(** * Which exceptions pure code raises *)

Definition raises {A} (P : exn -> Prop) (r : result A) : Prop :=
  match r with Ok _ => True | Raise e => P e end.

Section raises.
Context (P : exn -> Prop).

Lemma raises_bind {A B} (m : result A) (f : A -> result B) :
  raises P m -> (forall a, m = Ok a -> raises P (f a)) -> raises P (m ≫= f).
Proof. destruct m; simpl; auto. Qed.

Lemma raises_raise {A} c msg : P (Exn c msg) -> raises (A := A) P (raise c msg).
Proof. done. Qed.

Lemma raises_Raise {A} e : P e -> raises (A := A) P (Raise e).
Proof. done. Qed.

Lemma raises_Ok {A} (a : A) : raises P (Ok a).
Proof. done. Qed.

Lemma raises_require b c msg : P (Exn c msg) -> raises P (require b c msg).
Proof. by destruct b. Qed.

Lemma raises_weaken {A} (Q : exn -> Prop) (r : result A) :
  raises Q r -> (forall e, Q e -> P e) -> raises P r.
Proof. destruct r; simpl; auto. Qed.
End raises.

(** Walk through a chain of steps; what is left are the steps that are not known yet. *)
Ltac raises_step :=
  lazymatch goal with
  | |- raises _ (Ok _) => apply raises_Ok
  | |- raises _ (require _ _ _) => apply raises_require
  | |- raises _ (raise _ _) => apply raises_raise
  | |- raises _ (Raise _) => apply raises_Raise
  | |- raises _ (mbind _ _) => apply raises_bind; [|intros ? ?]
  | |- raises _ _ => first [solve [eauto with raises] | case_match]
  end.
Ltac raises := repeat raises_step; try done.

Create HintDb raises.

Instructions to follow = From the line that contains "(require _ _ _) => apply raises_require" through the last line of the records above, copy every line exactly and leave out the rest.

Solution below =
  | |- raises _ (require _ _ _) => apply raises_require
  | |- raises _ (raise _ _) => apply raises_raise
  | |- raises _ (Raise _) => apply raises_Raise
  | |- raises _ (mbind _ _) => apply raises_bind; [|intros ? ?]
  | |- raises _ _ => first [solve [eauto with raises] | case_match]
  end.
Ltac raises := repeat raises_step; try done.

Create HintDb raises.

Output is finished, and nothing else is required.